Objective: The objective of this study was to identify key genes and shed light on the underlying molecular mechanisms of vulvar squamous cell carcinoma (VSCC). Methods: Bioinformatic software was utilized for the identification and characterization of key differentially expressed genes (DEGs) from microarrays GSE63678 and GSE38228, which contain VSCC and normal vulvar tissue data. These microarrays were obtained from Gene Expression Omnibus (GEO). Immunohistochemical assays (55 VSCC and 50 normal vulvar tissues) were utilized to validate the expression of VEGF, IGF1, BIRC5, and MMP1 screened from the identified DEGs. SPSS 18.0 software was used for statistical analyses of the relationships between IGF1, BIRC5, VEGF, MMP1 expression levels and patient clinicopathological characteristics. Results: A total of 141 DEGs were identified, among which 18 genes were closely correlated with the biological characteristics of VSCC. Four of the 18 genes ( VEGF, IGF1, BIRC5, and MMP1) screened from the GEO database were markedly enriched in pathways in cancer ( P < 0.05), and could be considered key genes in VSCC based on KEGG (Kyoto Encyclopedia of Genes and Genomes) pathway analysis in DAVID (Database for Annotation, Visualization and Integrated Discovery).The expression levels of these 4 hub genes, determined by immunohistochemical assays, were consistent with the bioinformatics results.

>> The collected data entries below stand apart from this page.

(** C10.  When every alphabetic token of length 4 or more of the
    lower-cased question is an interrogative stop word (there may be no
    token at all), then, from a state with a sound cache and for every
    context: the matching scan selects nothing,
    [extract_relevant_sentences] returns the fallback set (the first 6,
    at most, trimmed sentences longer than 40), and when that set is
    empty [generate_detailed_answer] returns what
    [generate_comprehensive_fallback] makes of the context, the question
    and the key terms. *)
Theorem no_search_terms_takes_fallback
    (context question : str) (st : State) :
  Forall (λ token, token ∈ QUESTION_STOP_WORDS)
    (re_findall false AlphaWord (lower question)) →
  cache_ok st →
  scan_relevant (question_terms_of question)
    (re_split false TermRun context) [] = []
  ∧ (∃ st1,
       extract_relevant_sentences context question st =
         (Ret (take 6 (filter (λ s, 40 < length s) (sentences_of context))),
          st1))
  ∧ (take 6 (filter (λ s, 40 < length s) (sentences_of context)) = [] →
     ∃ st2,
       generate_detailed_answer context question st =
         (Ret (generate_comprehensive_fallback context question
                 (extract_key_terms context)), st2)).
Proof.
  intros Hstop Hst.
  assert (question_terms_of question = []) as Hterms
    by by apply search_terms_all_stop_words.
  assert (relevant_sentences_of context question =
          take 6 (filter (λ s, 40 < length s) (sentences_of context))) as Hval.
  { unfold relevant_sentences_of. rewrite Hterms, no_terms_no_match.
    cbn [truthy]. by rewrite take_take, Nat.min_id. }
  destruct (yields_extract_relevant_sentences context question st Hst)
    as (r & st1 & Er & -> & _).
  rewrite Hval in Er. split_and!.
  - rewrite scan_relevant_spec by (simpl; lia).
    fold (sentences_of context). by rewrite Hterms, no_terms_no_match.
  - by exists st1.
  - intros Hempty. exists st1.
    unfold generate_detailed_answer, bind. rewrite Er, Hempty. done.
Qed.

(** ** The local composer behind the orchestrator *)

Lemma yields_generate_detailed_answer context question :
  yields (generate_detailed_answer context question)
    (λ answer, answer = detailed_answer_of context question).
Proof.
  unfold generate_detailed_answer. cbv zeta.
  eapply yields_bind; [apply yields_extract_relevant_sentences|].
  intros r ->. unfold detailed_answer_of. cbv zeta.
  destruct (negb (truthy (relevant_sentences_of context question)));
    [by apply yields_ret|].
  eapply yields_bind.
  { instantiate (1 := λ d, d = if length (relevant_sentences_of context question) <? 6
                              then cue_sentences 20 3 definition_cues context
                              else []).
    destruct (_ <? 6); [apply yields_extract_definitions|by apply yields_ret]. }
  intros d ->. eapply yields_bind.
  { instantiate (1 := λ e, e = if length (relevant_sentences_of context question) <? 8
                              then cue_sentences 30 2 example_cues context
                              else []).
    destruct (_ <? 8); [apply yields_extract_examples|by apply yields_ret]. }
  intros e ->. by apply yields_ret.
Qed.

Lemma generate_watsonx_answer_same_cache W context question st :
  pattern_cache (generate_watsonx_answer W context question st).2 =
  pattern_cache st.
Proof.
  unfold generate_watsonx_answer, bind.
  destruct (watsonx_client st) as [c|] eqn:Hc.
  - rewrite (get_watsonx_client_set W st c Hc).
    unfold try_except, bind, text_generation_create, print, ret.
    by destruct (text_generation W _ c _).
  - rewrite (get_watsonx_client_unset W st Hc).
    destruct (api_client W _ _) as [[]|msg]; [|done].
    unfold try_except, bind, text_generation_create, print, ret. simpl.
    by destruct (text_generation W _ _ _).
Qed.

(** The adapter returns nothing when no client is set and none can be
    constructed. *)
Lemma generate_watsonx_answer_unavailable W context question st msg :
  watsonx_client st = None →
  api_client W (connections st) (configured_credentials W) = Raise msg →
  (generate_watsonx_answer W context question st).1 = Ret None.
Proof.
  intros Hc Hfail. unfold generate_watsonx_answer, bind.
  by rewrite (get_watsonx_client_unset W st Hc), Hfail.
Qed.

(** C3.  When the trimmed context has at least 50 characters and the
    remote adapter returns nothing for it, [generate_answer] returns the
    string that [generate_detailed_answer] returns for the same context
    and question, run in the state the adapter left; and the composer
    returns that same string from every state with a sound cache. *)
Theorem generate_answer_falls_back_to_composer
    (W : World) (context_chunks : list str) (question : str)
    (st st1 : State) :
  50 ≤ length (strip (join nl (take 3 context_chunks))) →
  cache_ok st →
  generate_watsonx_answer W (join nl (take 3 context_chunks)) question st =
    (Ret None, st1) →
  ∃ answer st2,
    generate_answer W context_chunks question st = (Ret answer, st2)
    ∧ generate_detailed_answer (join nl (take 3 context_chunks)) question st1 =
      (Ret answer, st2)
    ∧ ∀ st0, cache_ok st0 →
        ∃ st3,
          generate_detailed_answer (join nl (take 3 context_chunks)) question
            st0 = (Ret answer, st3).
Proof.
  intros Hlen Hst Hremote.
  set (context := join nl (take 3 context_chunks)) in *.
  assert (cache_ok st1) as Hst1.
  { pose proof (generate_watsonx_answer_same_cache W context question st) as Hc.
    rewrite Hremote in Hc. unfold cache_ok. simpl in Hc. by rewrite Hc. }
  destruct (yields_generate_detailed_answer context question st1 Hst1)
    as (answer & st2 & Ed & -> & _).
  exists (detailed_answer_of context question), st2. split_and!.
  - unfold generate_answer, generate_answer_with. fold context.
    destruct context as [|c ctx] eqn:Ectx; [simpl in Hlen; lia|].
    cbn [truthy negb orb]. apply Nat.ltb_ge in Hlen. rewrite Hlen.
    unfold try_except, answer_path, bind. rewrite Hremote. cbn [usable].
    by rewrite Ed.
  - exact Ed.
  - intros st0 Hst0.
    destruct (yields_generate_detailed_answer context question st0 Hst0)
      as (answer & st3 & E0 & -> & _).
    by exists st3.
Qed.

(** ** The term extractor *)

(** *** The words found by the word pattern *)

Lemma run_length_le p s : run_length p s ≤ length s.
Proof. induction s as [|c s IH]; simpl; [lia|]. destruct (p c); simpl; lia. Qed.

Lemma run_length_take p s :
  Forall (λ c, p c = true) (take (run_length p s) s).
Proof.
  induction s as [|c s IH]; simpl; [constructor|].
  destruct (p c) eqn:E; simpl; by constructor.
Qed.

Lemma match_at_AlphaWord ic prev s n :
  match_at ic AlphaWord prev s = Some n →
  n = run_length ascii_letter s ∧ 4 ≤ n.
Proof.
  unfold match_at. cbv zeta.
  destruct (negb (word_char_at prev)); [|done].
  destruct (4 <=? run_length ascii_letter s) eqn:E; [|done].
  destruct (negb (word_char_at _)); [|done].
  intros [= <-]. split; [done|by apply Nat.leb_le].
Qed.

Lemma findall_AlphaWord_token ic prev s skip t :
  t ∈ findall_from ic AlphaWord prev s skip →
  Forall (λ c, ascii_letter c = true ∧ c ∈ s) t ∧ 4 ≤ length t.
Proof.
  revert prev skip. induction s as [|c s IH]; intros prev skip.
  - cbn. by intros ?%elem_of_nil.
  - assert (∀ prev' skip', t ∈ findall_from ic AlphaWord prev' s skip' →
              Forall (λ c0, ascii_letter c0 = true ∧ c0 ∈ c :: s) t
              ∧ 4 ≤ length t) as IH'.
    { intros prev' skip' Ht. destruct (IH _ _ Ht) as [Hall Hlen].
      split; [|done]. eapply Forall_impl; [exact Hall|].
      intros x [? ?]. split; [done|by right]. }
    cbn [findall_from]. destruct skip as [|k]; [|apply IH'].
    destruct (match_at ic AlphaWord prev (c :: s)) as [[|n]|] eqn:Em;
      [apply IH'| |apply IH'].
    intros [->|Ht]%elem_of_cons; [|by eapply IH'].
    apply match_at_AlphaWord in Em as [Hn Hfour].
    split.
    + apply Forall_forall. intros x Hx. split.
      * pose proof (run_length_take ascii_letter (c :: s)) as Hrun.
        rewrite <- Hn in Hrun. rewrite Forall_forall in Hrun. by apply Hrun.
      * by eapply subseteq_take.
    + rewrite length_take_le; [done|].
      rewrite Hn. apply run_length_le.
Qed.

Lemma lower_char_letter c :
  ascii_letter (lower_char c) = true → ascii_lower_letter (lower_char c) = true.
Proof.
  destruct c as [[] [] [] [] [] [] [] []]; vm_compute; done.
Qed.

Lemma key_tokens_shape text t :
  t ∈ key_tokens text →
  Forall (λ c, ascii_lower_letter c = true) t
  ∧ 4 ≤ length t
  ∧ t ∉ KEY_STOP_WORDS.
Proof.
  unfold key_tokens. intros [Hstop Ht]%list_elem_of_filter.
  apply findall_AlphaWord_token in Ht as [Hall Hlen].
  split_and!; [|done|done].
  eapply Forall_impl; [exact Hall|]. intros c [Hc Hin]. cbv beta in *.
  unfold lower in Hin. apply list_elem_of_fmap in Hin as (c0 & -> & _).
  by apply lower_char_letter.
Qed.

(** *** The counter *)

Lemma Counter_snoc ws w : Counter (ws ++ [w]) = counter_add w (Counter ws).
Proof. unfold Counter. by rewrite foldl_snoc. Qed.

Lemma counter_add_keys w c :
  map fst (counter_add w c) =
  if decide (w ∈ map fst c) then map fst c else map fst c ++ [w].
Proof.
  induction c as [|[k n] c IH]; [done|].
  cbn [counter_add map fst]. destruct (decide (k = w)) as [->|Hne].
  - cbn [map fst]. rewrite decide_True; [done|left].
  - cbn [map fst]. rewrite IH. destruct (decide (w ∈ map fst c)) as [Hin|Hout].
    + rewrite decide_True; [done|by right].
    + rewrite decide_False; [done|].
      intros [?|?]%elem_of_cons; by simplify_eq.
Qed.

Lemma count_in_counter_add w c k :
  count_in (counter_add w c) k =
  if decide (k = w) then S (count_in c w) else count_in c k.
Proof.
  induction c as [|[k' n] c IH]; cbn [counter_add count_in].
  - destruct (decide (w = k)), (decide (k = w)); by simplify_eq.
  - destruct (decide (k' = w)) as [->|Hne]; cbn [count_in].
    + destruct (decide (w = k)), (decide (k = w)); by simplify_eq.
    + rewrite IH.
      destruct (decide (k' = k)), (decide (k = w)); by simplify_eq.
Qed.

Higher expression of IGF1 showed significant association with well-differentiated carcinomas ( P = 0.017). BIRC5 expression levels showed a positive correlation with clinical stage ( P = 0.039); compared with those in menopause for over 10 years, patients in menopause for less than 10 years at the time of diagnosis tended to have significantly higher expression of BIRC5 ( P = 0.003). VEGF and MMP1 expression levels were not correlated with any of the tested clinicopathological characteristics. Conclusion: VEGF, IGF1, BIRC5, and MMP1 were identified as being associated with VSCC using integrated bioinformatic methods, which may provide important insights into the pathogenesis of this disease and help to identify new biomarkers.